(Stored data)

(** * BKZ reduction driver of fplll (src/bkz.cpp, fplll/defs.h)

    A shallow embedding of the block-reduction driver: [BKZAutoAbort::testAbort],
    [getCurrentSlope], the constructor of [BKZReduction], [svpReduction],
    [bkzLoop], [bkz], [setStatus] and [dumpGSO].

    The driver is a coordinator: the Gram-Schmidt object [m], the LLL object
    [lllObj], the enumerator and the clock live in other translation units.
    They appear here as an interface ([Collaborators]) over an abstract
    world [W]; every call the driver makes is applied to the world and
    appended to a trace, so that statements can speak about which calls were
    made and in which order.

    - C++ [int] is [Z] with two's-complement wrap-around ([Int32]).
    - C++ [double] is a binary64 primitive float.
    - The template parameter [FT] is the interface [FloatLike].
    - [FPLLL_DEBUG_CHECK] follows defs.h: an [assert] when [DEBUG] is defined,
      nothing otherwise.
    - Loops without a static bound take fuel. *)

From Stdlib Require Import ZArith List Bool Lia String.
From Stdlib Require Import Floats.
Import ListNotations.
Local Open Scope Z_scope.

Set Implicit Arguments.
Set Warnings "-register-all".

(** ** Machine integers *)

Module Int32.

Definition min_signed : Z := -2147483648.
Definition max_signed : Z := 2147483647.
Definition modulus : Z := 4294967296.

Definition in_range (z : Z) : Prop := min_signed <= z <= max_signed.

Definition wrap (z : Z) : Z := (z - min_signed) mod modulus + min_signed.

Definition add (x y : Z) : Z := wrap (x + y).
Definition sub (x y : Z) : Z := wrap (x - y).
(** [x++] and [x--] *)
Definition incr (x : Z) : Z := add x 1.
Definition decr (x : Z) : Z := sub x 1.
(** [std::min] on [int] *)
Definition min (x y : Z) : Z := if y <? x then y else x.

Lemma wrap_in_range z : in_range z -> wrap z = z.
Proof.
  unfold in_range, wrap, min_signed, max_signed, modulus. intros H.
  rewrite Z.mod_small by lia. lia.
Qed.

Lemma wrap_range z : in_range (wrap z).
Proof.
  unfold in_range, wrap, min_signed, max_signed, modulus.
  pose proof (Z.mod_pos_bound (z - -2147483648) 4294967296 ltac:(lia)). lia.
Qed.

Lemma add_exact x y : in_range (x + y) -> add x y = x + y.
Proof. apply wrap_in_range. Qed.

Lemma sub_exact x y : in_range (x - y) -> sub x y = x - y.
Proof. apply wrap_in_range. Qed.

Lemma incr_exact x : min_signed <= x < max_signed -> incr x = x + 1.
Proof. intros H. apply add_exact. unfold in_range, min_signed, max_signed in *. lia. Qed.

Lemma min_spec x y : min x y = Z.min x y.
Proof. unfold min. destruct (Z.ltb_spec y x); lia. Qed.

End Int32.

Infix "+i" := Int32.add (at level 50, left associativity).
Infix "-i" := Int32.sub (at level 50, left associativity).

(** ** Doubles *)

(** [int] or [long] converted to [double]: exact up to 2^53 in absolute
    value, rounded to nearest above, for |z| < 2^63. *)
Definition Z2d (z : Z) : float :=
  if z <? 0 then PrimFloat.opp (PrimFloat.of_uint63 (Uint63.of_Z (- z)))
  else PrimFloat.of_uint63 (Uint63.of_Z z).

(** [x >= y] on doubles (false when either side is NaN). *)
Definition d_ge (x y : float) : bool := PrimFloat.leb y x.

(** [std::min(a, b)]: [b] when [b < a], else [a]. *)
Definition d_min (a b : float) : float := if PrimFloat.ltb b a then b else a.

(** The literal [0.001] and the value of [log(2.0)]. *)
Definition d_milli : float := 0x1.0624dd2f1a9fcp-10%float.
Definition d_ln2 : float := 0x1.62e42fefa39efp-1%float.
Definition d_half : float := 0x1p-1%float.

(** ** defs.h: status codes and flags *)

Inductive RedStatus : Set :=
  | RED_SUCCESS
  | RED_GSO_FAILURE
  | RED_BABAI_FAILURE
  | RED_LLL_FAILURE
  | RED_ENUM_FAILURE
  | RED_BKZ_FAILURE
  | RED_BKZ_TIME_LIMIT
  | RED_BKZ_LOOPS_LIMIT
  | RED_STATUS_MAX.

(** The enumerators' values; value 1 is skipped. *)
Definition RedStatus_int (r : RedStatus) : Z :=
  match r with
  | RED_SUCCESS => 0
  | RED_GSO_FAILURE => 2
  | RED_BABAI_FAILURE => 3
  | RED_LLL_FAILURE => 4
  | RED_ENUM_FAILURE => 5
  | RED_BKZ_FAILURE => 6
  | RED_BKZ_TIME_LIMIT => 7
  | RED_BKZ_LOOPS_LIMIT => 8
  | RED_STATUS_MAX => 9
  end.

...

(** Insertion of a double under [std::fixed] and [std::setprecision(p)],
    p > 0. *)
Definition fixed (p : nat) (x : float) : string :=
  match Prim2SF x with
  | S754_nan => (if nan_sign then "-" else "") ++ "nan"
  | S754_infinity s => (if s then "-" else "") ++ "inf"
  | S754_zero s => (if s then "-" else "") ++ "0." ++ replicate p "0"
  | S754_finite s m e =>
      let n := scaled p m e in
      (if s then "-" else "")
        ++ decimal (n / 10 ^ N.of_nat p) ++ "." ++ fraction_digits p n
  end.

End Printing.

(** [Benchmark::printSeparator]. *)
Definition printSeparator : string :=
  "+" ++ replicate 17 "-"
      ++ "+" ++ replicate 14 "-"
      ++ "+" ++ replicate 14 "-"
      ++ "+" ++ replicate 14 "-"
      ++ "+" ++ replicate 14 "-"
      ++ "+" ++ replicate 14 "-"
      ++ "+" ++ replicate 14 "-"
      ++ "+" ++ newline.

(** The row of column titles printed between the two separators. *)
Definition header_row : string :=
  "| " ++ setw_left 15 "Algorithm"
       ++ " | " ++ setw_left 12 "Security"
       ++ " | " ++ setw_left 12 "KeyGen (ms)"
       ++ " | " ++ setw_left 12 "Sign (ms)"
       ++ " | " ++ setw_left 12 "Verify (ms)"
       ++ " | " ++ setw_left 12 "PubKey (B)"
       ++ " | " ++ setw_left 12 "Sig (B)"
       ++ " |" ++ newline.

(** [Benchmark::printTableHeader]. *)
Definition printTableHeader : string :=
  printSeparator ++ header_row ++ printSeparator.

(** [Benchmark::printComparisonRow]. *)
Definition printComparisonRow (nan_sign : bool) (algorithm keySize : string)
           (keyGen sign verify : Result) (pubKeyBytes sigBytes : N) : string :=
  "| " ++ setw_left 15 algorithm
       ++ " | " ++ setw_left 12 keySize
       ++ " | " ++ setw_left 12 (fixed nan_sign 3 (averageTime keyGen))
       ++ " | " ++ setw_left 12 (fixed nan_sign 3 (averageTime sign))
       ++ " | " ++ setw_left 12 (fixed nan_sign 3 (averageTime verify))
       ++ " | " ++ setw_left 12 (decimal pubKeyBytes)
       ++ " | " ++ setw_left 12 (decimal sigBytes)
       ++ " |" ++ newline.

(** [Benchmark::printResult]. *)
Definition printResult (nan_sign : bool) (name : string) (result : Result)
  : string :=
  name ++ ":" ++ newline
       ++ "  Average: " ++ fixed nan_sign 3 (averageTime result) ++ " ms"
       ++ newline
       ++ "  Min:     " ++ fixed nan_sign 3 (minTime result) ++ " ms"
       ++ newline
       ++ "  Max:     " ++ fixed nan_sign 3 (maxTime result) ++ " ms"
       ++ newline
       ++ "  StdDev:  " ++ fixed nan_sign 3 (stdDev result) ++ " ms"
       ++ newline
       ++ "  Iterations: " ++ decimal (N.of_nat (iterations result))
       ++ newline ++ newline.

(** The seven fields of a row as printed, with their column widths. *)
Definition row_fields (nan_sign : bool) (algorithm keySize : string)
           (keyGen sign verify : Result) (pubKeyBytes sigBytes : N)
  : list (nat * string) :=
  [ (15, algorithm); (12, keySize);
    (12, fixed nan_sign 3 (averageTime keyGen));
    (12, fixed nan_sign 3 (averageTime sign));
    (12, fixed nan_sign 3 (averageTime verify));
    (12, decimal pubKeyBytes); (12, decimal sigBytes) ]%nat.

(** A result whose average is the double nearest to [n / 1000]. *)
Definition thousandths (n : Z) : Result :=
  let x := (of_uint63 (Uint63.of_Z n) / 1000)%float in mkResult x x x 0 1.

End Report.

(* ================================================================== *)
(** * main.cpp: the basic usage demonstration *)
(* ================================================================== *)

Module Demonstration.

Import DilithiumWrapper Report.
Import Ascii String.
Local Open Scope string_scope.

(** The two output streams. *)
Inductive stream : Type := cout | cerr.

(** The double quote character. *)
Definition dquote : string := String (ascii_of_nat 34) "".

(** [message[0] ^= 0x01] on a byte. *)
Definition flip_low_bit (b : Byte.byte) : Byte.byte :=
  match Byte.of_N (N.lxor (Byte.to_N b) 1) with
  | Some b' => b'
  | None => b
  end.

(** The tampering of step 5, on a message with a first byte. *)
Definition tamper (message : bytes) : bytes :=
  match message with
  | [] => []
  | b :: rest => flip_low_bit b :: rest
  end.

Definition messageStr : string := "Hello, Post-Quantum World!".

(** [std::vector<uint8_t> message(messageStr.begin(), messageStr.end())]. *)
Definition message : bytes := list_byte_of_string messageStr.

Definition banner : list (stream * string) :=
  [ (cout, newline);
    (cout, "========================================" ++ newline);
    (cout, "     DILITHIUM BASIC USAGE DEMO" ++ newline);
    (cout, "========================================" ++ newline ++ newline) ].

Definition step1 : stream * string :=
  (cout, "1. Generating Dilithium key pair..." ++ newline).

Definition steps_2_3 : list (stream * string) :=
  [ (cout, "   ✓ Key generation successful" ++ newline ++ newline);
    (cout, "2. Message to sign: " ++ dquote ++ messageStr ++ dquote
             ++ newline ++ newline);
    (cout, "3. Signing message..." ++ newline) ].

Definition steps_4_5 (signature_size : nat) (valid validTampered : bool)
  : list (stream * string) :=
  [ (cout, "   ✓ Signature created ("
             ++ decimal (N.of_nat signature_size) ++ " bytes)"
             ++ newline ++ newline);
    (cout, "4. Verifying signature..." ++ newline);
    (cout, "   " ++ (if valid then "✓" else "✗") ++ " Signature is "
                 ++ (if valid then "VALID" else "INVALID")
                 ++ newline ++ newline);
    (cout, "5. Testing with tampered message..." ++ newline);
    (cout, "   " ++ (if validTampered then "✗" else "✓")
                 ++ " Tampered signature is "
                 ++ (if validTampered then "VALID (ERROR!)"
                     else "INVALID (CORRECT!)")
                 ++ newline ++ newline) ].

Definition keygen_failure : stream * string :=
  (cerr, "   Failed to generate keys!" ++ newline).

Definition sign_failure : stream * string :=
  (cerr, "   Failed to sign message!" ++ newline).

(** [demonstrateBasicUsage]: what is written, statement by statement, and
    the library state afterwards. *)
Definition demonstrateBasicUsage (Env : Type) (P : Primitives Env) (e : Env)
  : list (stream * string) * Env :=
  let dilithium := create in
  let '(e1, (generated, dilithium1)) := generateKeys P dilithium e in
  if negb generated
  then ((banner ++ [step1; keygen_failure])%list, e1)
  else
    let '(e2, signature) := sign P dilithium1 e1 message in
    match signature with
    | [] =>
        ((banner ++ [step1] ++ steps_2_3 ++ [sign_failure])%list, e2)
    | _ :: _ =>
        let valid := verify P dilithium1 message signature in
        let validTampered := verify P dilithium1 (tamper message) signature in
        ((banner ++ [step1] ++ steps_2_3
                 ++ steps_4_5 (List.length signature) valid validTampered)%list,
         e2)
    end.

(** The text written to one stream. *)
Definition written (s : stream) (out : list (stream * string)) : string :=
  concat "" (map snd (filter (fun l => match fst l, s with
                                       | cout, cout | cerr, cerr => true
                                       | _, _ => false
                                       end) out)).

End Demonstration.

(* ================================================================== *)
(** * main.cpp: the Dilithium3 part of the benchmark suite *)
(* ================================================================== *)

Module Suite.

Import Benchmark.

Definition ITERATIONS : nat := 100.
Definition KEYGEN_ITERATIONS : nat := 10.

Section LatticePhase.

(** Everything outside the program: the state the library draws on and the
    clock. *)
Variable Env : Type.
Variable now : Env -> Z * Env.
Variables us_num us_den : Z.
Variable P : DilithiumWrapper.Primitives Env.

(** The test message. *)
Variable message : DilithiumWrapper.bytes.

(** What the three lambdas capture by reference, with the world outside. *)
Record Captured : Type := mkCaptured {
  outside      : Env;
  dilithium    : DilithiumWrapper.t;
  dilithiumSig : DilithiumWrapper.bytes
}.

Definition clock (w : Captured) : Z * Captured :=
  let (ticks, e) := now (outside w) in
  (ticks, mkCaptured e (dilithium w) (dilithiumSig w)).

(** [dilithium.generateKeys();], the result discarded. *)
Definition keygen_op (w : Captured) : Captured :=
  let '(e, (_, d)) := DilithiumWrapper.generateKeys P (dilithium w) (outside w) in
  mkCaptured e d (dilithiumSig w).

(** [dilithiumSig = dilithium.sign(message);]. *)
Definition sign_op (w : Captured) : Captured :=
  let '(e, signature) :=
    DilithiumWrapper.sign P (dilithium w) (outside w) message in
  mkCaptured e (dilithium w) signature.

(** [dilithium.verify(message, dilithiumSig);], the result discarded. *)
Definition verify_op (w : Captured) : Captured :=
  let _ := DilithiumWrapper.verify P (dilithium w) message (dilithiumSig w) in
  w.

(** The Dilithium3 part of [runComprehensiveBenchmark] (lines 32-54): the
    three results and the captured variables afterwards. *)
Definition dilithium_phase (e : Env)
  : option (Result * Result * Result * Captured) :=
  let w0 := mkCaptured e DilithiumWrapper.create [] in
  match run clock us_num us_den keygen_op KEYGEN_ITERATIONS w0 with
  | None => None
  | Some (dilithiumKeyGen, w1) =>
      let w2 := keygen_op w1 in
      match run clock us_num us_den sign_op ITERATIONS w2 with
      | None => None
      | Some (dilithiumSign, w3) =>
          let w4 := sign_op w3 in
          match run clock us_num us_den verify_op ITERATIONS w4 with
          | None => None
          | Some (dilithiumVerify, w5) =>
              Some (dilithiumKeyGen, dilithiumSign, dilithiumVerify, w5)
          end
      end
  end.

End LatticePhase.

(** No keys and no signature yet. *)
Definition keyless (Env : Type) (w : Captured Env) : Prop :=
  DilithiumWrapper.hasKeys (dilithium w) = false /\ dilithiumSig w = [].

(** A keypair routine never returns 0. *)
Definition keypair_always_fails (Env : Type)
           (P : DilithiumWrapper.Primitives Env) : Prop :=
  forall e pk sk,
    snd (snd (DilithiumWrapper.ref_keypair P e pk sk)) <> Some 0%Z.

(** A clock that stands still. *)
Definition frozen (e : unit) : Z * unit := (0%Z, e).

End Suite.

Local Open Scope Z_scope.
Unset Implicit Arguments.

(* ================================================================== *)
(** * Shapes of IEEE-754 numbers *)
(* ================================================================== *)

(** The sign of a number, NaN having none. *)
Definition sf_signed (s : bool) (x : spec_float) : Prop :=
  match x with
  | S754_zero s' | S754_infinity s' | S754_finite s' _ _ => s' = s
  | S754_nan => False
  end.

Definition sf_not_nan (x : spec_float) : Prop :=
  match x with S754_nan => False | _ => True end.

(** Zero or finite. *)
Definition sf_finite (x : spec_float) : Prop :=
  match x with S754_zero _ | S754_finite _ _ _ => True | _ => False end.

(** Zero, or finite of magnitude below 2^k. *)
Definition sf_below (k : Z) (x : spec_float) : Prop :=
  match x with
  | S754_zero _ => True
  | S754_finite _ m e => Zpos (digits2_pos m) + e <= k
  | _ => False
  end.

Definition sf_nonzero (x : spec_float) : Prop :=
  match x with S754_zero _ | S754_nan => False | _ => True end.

-- PROBLEM TO WORK ON --
Find the lines above with the word "which". Copy them out.

-- RESPONSE TO THIS TASK --
    appended to a trace, so that statements can speak about which calls were
    made and in which order.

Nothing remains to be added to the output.